One potential strategy would be to win support for specific measures from interest groups that are normally aligned with the NRA, according to one person who works closely with the administration on gun-related issues and who spoke on the condition of anonymity because of the issue’s sensitivity.

For instance, this person suggested, Wal-Mart and other major gun retailers may have an incentive to support closing a loophole that allows people to bypass background checks if they purchase firearms at gun shows or through other types of private sales. That could result in more people buying guns in retail stores.

Timing is imperative

Obama’s advisers have calculated that the longer they wait, the more distance there is from the Newtown massacre and the greater the risk that the bipartisan political will to tackle gun violence will dissipate.

“This is not something that I will be putting off,” Obama said on NBC’s “Meet the Press” in an interview broadcast last Sunday.

At the White House meeting, Stanek said, “the vice president indicated that there was a very short timeline for him to get back to the president with his recommendations because the American public has a short memory.”

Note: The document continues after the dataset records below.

(** [o.k]: an own property of an object, [undefined] on anything else
    ([null] is never dereferenced by the program: it tests [!parsed] first). *)
Definition get_field (k : string) (o : json) : option json :=
  match o with
  | JObject fields => snd <$> find (λ kv, bool_decide (kv.1 = k)) fields
  | _ => None
  end.

(** [!!x] for a value [JSON.parse] returned. *)
Definition truthy (x : json) : bool :=
  match x with
  | JNull => false
  | JBool b => b
  | JNumber n => negb (PrimFloat.eqb n 0) && negb (PrimFloat.is_nan n)
  | JString s => bool_decide (s ≠ "")
  | JArray _ | JObject _ => true
  end.

(** [x !== n] for a number literal [n]. *)
Definition strict_ne_number (x : option json) (n : number) : bool :=
  match x with
  | Some (JNumber m) => negb (PrimFloat.eqb m n)
  | _ => true
  end.

(** ** Exceptions and the world the program runs in *)

Inductive exn : Type :=
  | Error (message : string)             (* [new Error(message)] *)
  | SyntaxError                          (* [JSON.parse] *)
  | InvalidCharacterError                (* [atob] *)
  | OperationError                       (* [crypto.subtle.decrypt] *)
  | QuotaExceededError                   (* [localStorage.setItem] *)
  | TypeError                            (* a property of [undefined] *)
  | PostgrestError (message : string).   (* the [error] of a Supabase reply *)

Inductive Result (A : Type) : Type :=
  | Return (a : A)
  | Throw (e : exn).
Arguments Return {A} a.
Arguments Throw {A} e.

(** [window.localStorage]: its items, and whether [setItem] is refused. *)
Record Storage := mkStorage {
  items : gmap string string;
  quota_exceeded : bool
}.

(** The table [states] behind the Supabase client, one payload per
    [household_id], and the error the backend answers a read or a write with,
    when it does. *)
Record Backend := mkBackend {
  states : gmap string json;
  read_error : option string;
  write_error : option string
}.

(** What the program did to the outside, latest first. *)
Inductive Event : Type :=
  | EvGetItem (key : string)
  | EvSetItem (key value : string)
  | EvSelect (household_id : string)
  | EvUpsert (household_id : string) (payload : json)
  | EvGetRandomValues (n : nat)
  | EvImportKey
  | EvDeriveKey (salt : list Byte.byte)
  | EvEncrypt
  | EvDecrypt.

Record World := mkWorld {
  localStorage : option Storage;         (* [None]: no usable [window.localStorage] *)
  SUPABASE_URL : option string;          (* [window.SUPABASE_URL] *)
  SUPABASE_ANON_KEY : option string;     (* [window.SUPABASE_ANON_KEY] *)
  backend : Backend;
  entropy : nat → Byte.byte;             (* what [getRandomValues] will draw *)
  drawn : nat;                           (* how much of it was drawn *)
  log : list Event
}.

(** Promise-returning code: world passing with exceptions; [await] is bind. *)
Definition M (A : Type) : Type := World → Result A * World.

Definition ret {A} (a : A) : M A := λ w, (Return a, w).
Definition throw {A} (e : exn) : M A := λ w, (Throw e, w).
Definition bind {A B} (m : M A) (k : A → M B) : M B :=
  λ w, match m w with
       | (Return a, w') => k a w'
       | (Throw e, w') => (Throw e, w')
       end.
(** [try { m } catch { h }] *)
Definition try_catch {A} (m : M A) (h : exn → M A) : M A :=
  λ w, match m w with
       | (Return a, w') => (Return a, w')
       | (Throw e, w') => h e w'
       end.
Definition lift {A} (r : Result A) : M A := λ w, (r, w).

#[global] Instance M_ret : MRet M := @ret.
#[global] Instance M_bind : MBind M := λ A B k m, bind m k.

Definition get_world : M World := λ w, (Return w, w).

Definition emit (e : Event) : M unit :=
  λ w, (Return tt,
        {| localStorage := localStorage w; SUPABASE_URL := SUPABASE_URL w;
           SUPABASE_ANON_KEY := SUPABASE_ANON_KEY w; backend := backend w;
           entropy := entropy w; drawn := drawn w; log := e :: log w |}).

Definition set_localStorage (st : Storage) : M unit :=
  λ w, (Return tt,
        {| localStorage := Some st; SUPABASE_URL := SUPABASE_URL w;
           SUPABASE_ANON_KEY := SUPABASE_ANON_KEY w; backend := backend w;
           entropy := entropy w; drawn := drawn w; log := log w |}).

Definition set_backend (be : Backend) : M unit :=
  λ w, (Return tt,
        {| localStorage := localStorage w; SUPABASE_URL := SUPABASE_URL w;
           SUPABASE_ANON_KEY := SUPABASE_ANON_KEY w; backend := be;
           entropy := entropy w; drawn := drawn w; log := log w |}).

(** [crypto.getRandomValues(new Uint8Array(n))] *)
Definition getRandomValues (n : nat) : M (list Byte.byte) :=
  λ w, (Return (entropy w <$> seq (drawn w) n),
        {| localStorage := localStorage w; SUPABASE_URL := SUPABASE_URL w;
           SUPABASE_ANON_KEY := SUPABASE_ANON_KEY w; backend := backend w;
           entropy := entropy w; drawn := drawn w + n;
           log := EvGetRandomValues n :: log w |}).

(** ** The platform: what the browser and the Supabase client provide *)

Record Pbkdf2Params := mkPbkdf2Params {
  pbkdf2_name : string; pbkdf2_salt : list Byte.byte;
  pbkdf2_iterations : N; pbkdf2_hash : string
}.
Record AesKeyGenParams := mkAesKeyGenParams { aes_name : string; aes_length : N }.
Record AesGcmParams := mkAesGcmParams { gcm_name : string; gcm_iv : list Byte.byte }.

Class Platform := {
  JSON_stringify : json → string;
  JSON_parse : string → Result json;
  btoa : string → string;
  (** [atob] is handed whatever the parsed payload holds under the key *)
  atob : option json → Result string;
  TextEncoder_encode : string → list Byte.byte;
  TextDecoder_decode : list Byte.byte → string;
  CryptoKey : Type;
  subtle_importKey :
    string → list Byte.byte → string → bool → list string → CryptoKey;
  subtle_deriveKey :
    Pbkdf2Params → CryptoKey → AesKeyGenParams → bool → list string → CryptoKey;
  subtle_encrypt : AesGcmParams → CryptoKey → list Byte.byte → list Byte.byte;
  subtle_decrypt : AesGcmParams → CryptoKey → list Byte.byte → Result (list Byte.byte);
  (** does [createClient(url, key)] throw *)
  createClient_throws : string → string → bool
}.

Section program.
Context `{Platform}.

(** *** [src/lib/crypto.ts] *)

Definition String_fromCharCode (b : Byte.byte) : string :=
  String (Ascii.ascii_of_byte b) "".

(** [bin.charCodeAt(i)] for every [i], stored into a [Uint8Array] *)
Fixpoint charCodes (bin : string) : list Byte.byte :=
  match bin with
  | EmptyString => []
  | String c rest => Ascii.byte_of_ascii c :: charCodes rest
  end.

Definition b64Encode (bytes : list Byte.byte) : string :=
  let bin := foldl (λ bin b, bin +:+ String_fromCharCode b) "" bytes in
  btoa bin.

Definition b64DecodeToBytes (b64 : option json) : M (list Byte.byte) :=
  bin ← lift (atob b64);
  mret (charCodes bin).

Definition deriveKey (passphrase : string) (saltBytes : list Byte.byte) : M CryptoKey :=
  let encText := TextEncoder_encode passphrase in
  emit EvImportKey;;
  let baseKey := subtle_importKey "raw" encText "PBKDF2" false ["deriveKey"] in
  let params := mkPbkdf2Params "PBKDF2" saltBytes 100000 "SHA-256" in
  emit (EvDeriveKey saltBytes);;
  mret (subtle_deriveKey params baseKey (mkAesKeyGenParams "AES-GCM" 256)
          false ["encrypt"; "decrypt"]).

(** The stored shape [{ v: 1, salt, iv, cipher }]. *)
Definition envelope (salt iv cipher : string) : json :=
  JObject [("v", JNumber 1); ("salt", JString salt);
           ("iv", JString iv); ("cipher", JString cipher)].

Definition encryptJSON (passphrase : string) (obj : json) : M string :=
  salt ← getRandomValues 16;
  iv ← getRandomValues 12;
  key ← deriveKey passphrase salt;
  let plaintext := TextEncoder_encode (JSON_stringify obj) in
  let encParams := mkAesGcmParams "AES-GCM" iv in
  emit EvEncrypt;;
  let cipherBuf := subtle_encrypt encParams key plaintext in
  mret (JSON_stringify (envelope (b64Encode salt) (b64Encode iv) (b64Encode cipherBuf))).

Definition decryptJSON (passphrase : string) (payload : string) : M json :=
  parsed ← lift (JSON_parse payload);
  if negb (truthy parsed) || strict_ne_number (get_field "v" parsed) 1
  then throw (Error "Unsupported payload") else
  saltBytes ← b64DecodeToBytes (get_field "salt" parsed);
  ivBytes ← b64DecodeToBytes (get_field "iv" parsed);
  cipherBytes ← b64DecodeToBytes (get_field "cipher" parsed);
  key ← deriveKey passphrase saltBytes;
  let decParams := mkAesGcmParams "AES-GCM" ivBytes in
  emit EvDecrypt;;
  plainBuf ← lift (subtle_decrypt decParams key cipherBytes);
  let text := TextDecoder_decode plainBuf in
  lift (JSON_parse text).

(** *** [src/lib/storage.ts] *)

Definition LOCAL_STORAGE_KEY : string := "trowbridge-budget-state".

Definition hasLocalStorage : M bool :=
  w ← get_world;
  mret (bool_decide (is_Some (localStorage w))).

(** [window.localStorage.getItem(key)] *)
Definition localStorage_getItem (key : string) : M (option string) :=
  emit (EvGetItem key);;
  w ← get_world;
  mret (localStorage w ≫= λ st, items st !! key).

(** [window.localStorage.setItem(key, value)] *)
Definition localStorage_setItem (key value : string) : M unit :=
  emit (EvSetItem key value);;
  w ← get_world;
  match localStorage w with
  | Some st =>
      if quota_exceeded st then throw QuotaExceededError
      else set_localStorage (mkStorage (<[key := value]> (items st)) (quota_exceeded st))
  | None => throw TypeError
  end.

(** --- Local (offline-first) --- *)
Definition loadLocal : M json :=
  has ← hasLocalStorage;
  if negb has then mret JNull else
  try_catch
    (raw ← localStorage_getItem LOCAL_STORAGE_KEY;
     if truthy_string raw then lift (JSON_parse (default "" raw)) else mret JNull)
    (λ _, mret JNull).

Definition saveLocal (state : json) : M unit :=
  has ← hasLocalStorage;
  if negb has then mret tt else
  try_catch
    (localStorage_setItem LOCAL_STORAGE_KEY (JSON_stringify state))
    (λ _, mret tt).

(** --- Supabase client --- *)
Record SupabaseClient := mkClient { client_url : string; client_key : string }.

Definition getSupabase : M (option SupabaseClient) :=
  w ← get_world;
  let url := SUPABASE_URL w in
  let key := SUPABASE_ANON_KEY w in
  if negb (truthy_string url) || negb (truthy_string key) then mret None
  else
    if createClient_throws (default "" url) (default "" key) then mret None
    else mret (Some (mkClient (default "" url) (default "" key))).

Definition cloudAvailable : M bool :=
  sb ← getSupabase;
  mret (bool_decide (is_Some sb)).

(** [sb.from("states").select("payload").eq("household_id", id).maybeSingle()]:
    the reply [{ data, error }], [data] being the payload of the row. *)
Definition select_payload (sb : SupabaseClient) (householdId : string)
    : M (option json * option exn) :=
  emit (EvSelect householdId);;
  w ← get_world;
  match read_error (backend w) with
  | Some msg => mret (None, Some (PostgrestError msg))
  | None => mret (states (backend w) !! householdId, None)
  end.

(** [sb.from("states").upsert({ household_id, payload })]: the reply's [error] *)
Definition upsert_payload (sb : SupabaseClient) (householdId : string) (payload : json)
    : M (option exn) :=
  emit (EvUpsert householdId payload);;
  w ← get_world;
  match write_error (backend w) with
  | Some msg => mret (Some (PostgrestError msg))
  | None =>
      set_backend
        (mkBackend (<[householdId := payload]> (states (backend w)))
                   (read_error (backend w)) (write_error (backend w)));;
      mret None
  end.

(** --- Cloud load/save (encrypted) --- *)
Definition loadFromCloud (householdId passphrase : string) : M json :=
  sb ← getSupabase;
  match sb with
  | None => mret JNull
  | Some sb =>
    reply ← select_payload sb householdId;
    let data := reply.1 in
    let error := reply.2 in
    match error, data with
    | Some _, _ | _, None => mret JNull
    | None, Some payload =>
      let encryptedString := JSON_stringify payload in
      state ← decryptJSON passphrase encryptedString;
      mret state
    end
  end.

Definition saveToCloud (householdId passphrase : string) (state : json) : M unit :=
  sb ← getSupabase;
  match sb with
  | None => mret tt
  | Some sb =>
    encrypted ← encryptJSON passphrase state;
    payload ← lift (JSON_parse encrypted);
    error ← upsert_payload sb householdId payload;
    match error with
    | Some e => throw e
    | None => mret tt
    end
  end.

Already, three weeks after the Newtown shooting, gun-control advocates are growing impatient with a legislative process that is just beginning.

“As we get involved in these ad nauseam debates over the Second Amendment, our children are still at risk,” said Jon Adler, national president of the Federal Law Enforcement Officers Association. “Debating is not the action verb we need to protect our children.”

With the start of the 113th Congress last week, several lawmakers filed bills to address gun violence. Sen. Dianne Feinstein (D-Calif.), who co-wrote a 1994 assault-weapons ban that expired in 2004, plans to introduce legislation this month that would ban the sale or manufacture of about 120 firearms, including semiautomatic rifles and military-style handguns, as well as ammunition magazines that can hold more than 10 rounds.

The expired federal assault-weapons ban prohibited the manufacturing of 19 models of semiautomatic guns classified as assault weapons, including certain rifles and shot guns. The law also banned ammunition magazines capable of holding more than 10 rounds. But it did not ban the sale of previously manufactured assault weapons or high-capacity magazines.

Since the law’s sunset, efforts in Congress over the past decade to reinstate the ban have faced stiff opposition from the NRA and the firearms industry and have never passed.

Adler, who has submitted recommendations to Biden’s group, said he has told administration officials that they need to pursue multiple measures to increase their chances of success.

“We can’t put all our protection-effort eggs in one basket with one piece of legislation,” he said. “We’ve got to do more than that.”